------ Dataset entries ------

(** X6. A child started by a [done] that comes before the first
    [after-emit] is never killed when the pre-set name then fails to
    resolve: the entry is cleared while the handle stays held, so every
    later [compile] is a no-op.  The run forks exactly that one child,
    with a null path, and kills nothing. *)
Theorem early_child_is_never_killed (name : string) (c : compilation)
  (evs : list hook) :
  name <> "" ->
  absent (List.filter (keeps rev c) (Object_keys (assets c))) name = true ->
  exists m t,
    run (Done :: AfterEmit c :: evs)
      {| this := constructor (Some name); forked := 0 |}
    = Ok (tt, m, t)
    /\ In (Fork None 0) t
    /\ count is_fork t = 1 /\ count is_kill t = 0
    /\ _entry (this m) = None
    /\ _running (this m) = true /\ _instance (this m) = Some 0.
Proof.
  intros Hname Habs.
  assert (Ht : truthy (Some name) = true).
  { cbn. destruct name; [ congruence | reflexivity ]. }
  set (r0 := constructor (Some name)).
  assert (He0 : _entry r0 = Some name).
  { subst r0. unfold constructor. rewrite Ht. reflexivity. }
  set (r1 := started 0 r0).
  assert (H1 : on Done {| this := r0; forked := 0 |}
               = Ok (tt, {| this := r1; forked := 1 |},
                     [Fork None 0; Log "white" "";
                      Log "green" (tagged "Starting bundle process")])).
  { cbn [handler]. rewrite done_starts; [ reflexivity | | reflexivity ].
    rewrite He0. exact Ht. }
  pose proof (after_emit_first path_resolve rev c r1 1 eq_refl) as H2.
  cbv zeta in H2.
  assert (He1 : _entry r1 = Some name) by exact He0.
  rewrite He1 in H2. unfold selection in H2. cbn [template] in H2.
  rewrite Ht, Habs in H2. cbn [andb fst snd] in H2.
  unfold located in H2. cbn [_entry set_entry truthy fst snd] in H2.
  set (r2 := set_entry None (set_setup true r1)) in *.
  destruct (inert_deliver path_resolve rev evs r2 1 eq_refl eq_refl)
    as (t3 & H3 & Hc3).
  destruct (only_callbacks t3 Hc3) as (Hf3 & Hk3 & _).
  eexists _, _. cbn [deliver]. unfold mbind, M_bind, bind.
  rewrite H1. cbn [handler]. rewrite H2, H3. split; [ reflexivity | ].
  split; [ left; reflexivity | ].
  rewrite !count_app, Hf3, Hk3. repeat split; reflexivity.
Qed.

(** X7. With no candidate (no asset, or only filtered ones) the first
    [after-emit] selects nothing: a pre-set name is reported missing with
    an empty list of available entries, and without a pre-set name the
    handler still logs the line of the found case, for the entry [null]. *)
Theorem no_candidate_no_entry (c : compilation) (entry : option string)
  (n : nat) :
  List.filter (keeps rev c) (Object_keys (assets c)) = [] ->
  on (AfterEmit c) {| this := constructor entry; forked := n |}
  = Ok (tt, {| this := set_setup true (constructor None); forked := n |},
        Log "white" ""
        :: (if truthy entry
            then [Log "red" (tagged ("The required entry (" +:+ template entry
                                     +:+ ") doesn't exist"));
                  Log "grey" (tagged "These are the available entries: ")]
            else [Log "green" (tagged "Using the following entry: null")])
        ++ [Callback]).
Proof.
  intros Hnil. cbn [handler].
  rewrite (after_emit_first path_resolve rev c (constructor entry) n eq_refl).
  cbv zeta. rewrite Hnil. unfold constructor, selection, located.
  cbn [_entry]. destruct (truthy entry) eqn:Ht.
  - rewrite Ht. reflexivity.
  - reflexivity.
Qed.

(** Decide [well_formed] for the effects of a literal list. *)
Ltac well_formed_list :=
  repeat (apply List.Forall_cons;
          [ first [ exact I
                  | split; [ cbn; tauto
                           | first [ left; reflexivity
                                   | right; eexists; reflexivity ] ] ] | ]);
  apply List.Forall_nil.

Lemma well_formed_selection (e : option string) (entries : list string) :
  Forall well_formed (snd (selection e entries)).
Proof.
  unfold selection.
  repeat match goal with |- context [if ?b then _ else _] => destruct b end;
    cbn [snd]; well_formed_list.
Qed.

Lemma well_formed_located (c : compilation) (r : runner) :
  Forall well_formed (snd (located path_resolve c r)).
Proof.
  unfold located. destruct (truthy (_entry r)); [ | constructor ].
  destruct (get (assets c) (template (_entry r))); [ | constructor ].
  cbn [snd]. well_formed_list.
Qed.

(** X8. Every line the runner logs, in any run from any state, is either
    blank or starts with the tag [[WebpackNodeUtilsRunner] ], and is
    printed in white, grey, red, yellow or green. *)
Theorem logs_are_tagged (evs : list hook) (m : machine) :
  exists m' t, run evs m = Ok (tt, m', t) /\ Forall well_formed t.
Proof.
  revert m. induction evs as [ | ev evs IH ]; intros m.
  - exists m, []. split; [ reflexivity | constructor ].
  - assert (Hstep : exists m1 t1,
               on ev m = Ok (tt, m1, t1) /\ Forall well_formed t1).
    { destruct m as [r n]. destruct ev as [ c | | ]; cbn [handler].
      - destruct (_setup r) eqn:Hs.
        + rewrite (after_emit_later _ _ c r n Hs). eexists _, _.
          split; [ reflexivity | well_formed_list ].
        + rewrite (after_emit_first path_resolve rev c r n Hs). cbv zeta.
          eexists _, _. split; [ reflexivity | ].
          apply List.Forall_cons; [ split; [ cbn; tauto | left; reflexivity ] | ].
          apply Forall_app. split; [ apply well_formed_selection | ].
          apply Forall_app. split; [ apply well_formed_located | ].
          well_formed_list.
      - destruct (compile_cases r n) as [(h & _ & _ & _ & H) | (_ & H)];
          rewrite H; eexists _, _; (split; [ reflexivity | ]);
          well_formed_list.
      - destruct (done_cases r n) as [(_ & _ & H) | (_ & H)];
          rewrite H; eexists _, _; (split; [ reflexivity | ]);
          well_formed_list. }
    destruct Hstep as (m1 & t1 & H1 & Hw1).
    destruct (IH m1) as (m2 & t2 & H2 & Hw2).
    exists m2, (t1 ++ t2). cbn [deliver]. unfold mbind, M_bind, bind.
    rewrite H1, H2. split; [ reflexivity | ].
    apply Forall_app. split; assumption.
Qed.

(** X15. A runner built without an entry name does nothing before the
    first [after-emit]: any sequence of [compile] and [done] events leaves
    the instance as the constructor made it and has no effect at all. *)
Theorem idle_until_resolved (evs : list hook) (n : nat) :
  forallb is_build_event evs = true ->
  run evs {| this := constructor None; forked := n |}
  = Ok (tt, {| this := constructor None; forked := n |}, []).
Proof.
  induction evs as [ | ev evs IH ]; [ reflexivity | ].
  cbn [forallb]. intros H. apply andb_true_iff in H. destruct H as [Hev Hevs].
  cbn [deliver]. unfold mbind, M_bind, bind.
  destruct ev as [ c | | ]; [ discriminate | | ]; cbn [handler].
  - rewrite compile_idle by (left; reflexivity). rewrite (IH Hevs). reflexivity.
  - rewrite done_idle by (left; reflexivity). rewrite (IH Hevs). reflexivity.
Qed.

(** X16. A whole watch session with a pre-set name that is a candidate:
    the first [after-emit], the first [done] and then [k] rebuilds log
    [5 + 3k] lines, call the callback once, fork [k + 1] children, all
    from the resolved path of the named asset, kill [k] of them and leave
    exactly the last one alive. *)
Theorem watch_session (name : string) (c : compilation) (k : nat) :
  name <> "" ->
  absent (List.filter (keeps rev c) (Object_keys (assets c))) name = false ->
  exists m t x,
    run (AfterEmit c :: Done :: rebuilds k)
      {| this := constructor (Some name); forked := 0 |}
    = Ok (tt, m, t)
    /\ count is_log t = 5 + 3 * k /\ count is_callback t = 1
    /\ count is_fork t = S k /\ count is_kill t = k
    /\ alive t [] = [k] /\ _instance (this m) = Some k
    /\ get (assets c) name = Some x
    /\ Forall (forked_from (Some (path_resolve (existsAt x)))) t.
Proof.
  intros Hname Habs.
  assert (Ht : truthy (Some name) = true).
  { cbn. destruct name; [ congruence | reflexivity ]. }
  set (r0 := constructor (Some name)).
  assert (He0 : _entry r0 = Some name).
  { subst r0. unfold constructor. rewrite Ht. reflexivity. }
  destruct (filter_keys_get path_resolve rev c name
              (absent_false_In _ _ Habs)) as [x Hx].
  pose proof (after_emit_first path_resolve rev c r0 0 eq_refl) as H1.
  cbv zeta in H1. rewrite He0 in H1. unfold selection in H1.
  cbn [template] in H1. rewrite Ht, Habs in H1. cbn [negb andb fst snd] in H1.
  unfold located in H1. cbn [_entry set_entry] in H1.
  rewrite Ht in H1. cbn [template] in H1. rewrite Hx in H1. cbn [fst snd] in H1.
  set (r1 := set_entryPath _ (set_entry (Some name) (set_setup true r0))) in H1.
  assert (H2 : on Done {| this := r1; forked := 0 |}
               = Ok (tt, {| this := started 0 r1; forked := 1 |},
                     [Fork (Some (path_resolve (existsAt x))) 0;
                      Log "white" "";
                      Log "green" (tagged "Starting bundle process")])).
  { cbn [handler]. rewrite done_starts; [ reflexivity | exact Ht | reflexivity ]. }
  destruct k as [ | k ].
  - eexists _, _, x. cbn [rebuilds deliver]. unfold mbind, M_bind, bind.
    cbn [handler] in *. rewrite H1, H2. cbn [mret M_ret ret].
    split; [ reflexivity | ].
    repeat split; try reflexivity; try exact Hx.
    repeat constructor.
  - destruct (rebuilds_run path_resolve rev k (started 0 r1) 1 0 Ht eq_refl eq_refl)
      as (t3 & H3 & Hk & Hf & Hl & Hc & Hp & Ha).
    eexists _, _, x. cbn [deliver]. unfold mbind, M_bind, bind.
    cbn [handler] in *. rewrite H1, H2.
    change (deliver path_resolve rev (Compile :: Done :: rebuilds k))
      with (deliver path_resolve rev (rebuilds (S k))).
    rewrite H3. split; [ reflexivity | ].
    cbn [this _instance started set_running set_instance].
    rewrite !count_app, Hk, Hf, Hl, Hc, !alive_app.
    repeat split; try (cbn; lia); try exact Hx.
    + cbn [alive app]. exact Ha.
    + apply Forall_app. split; [ repeat constructor | ].
      apply Forall_app. split; [ repeat constructor | exact Hp ].
Qed.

------

What is being asked:
How many lines of these records include the word "option"? Only the number should be written.

Solution for this task:
2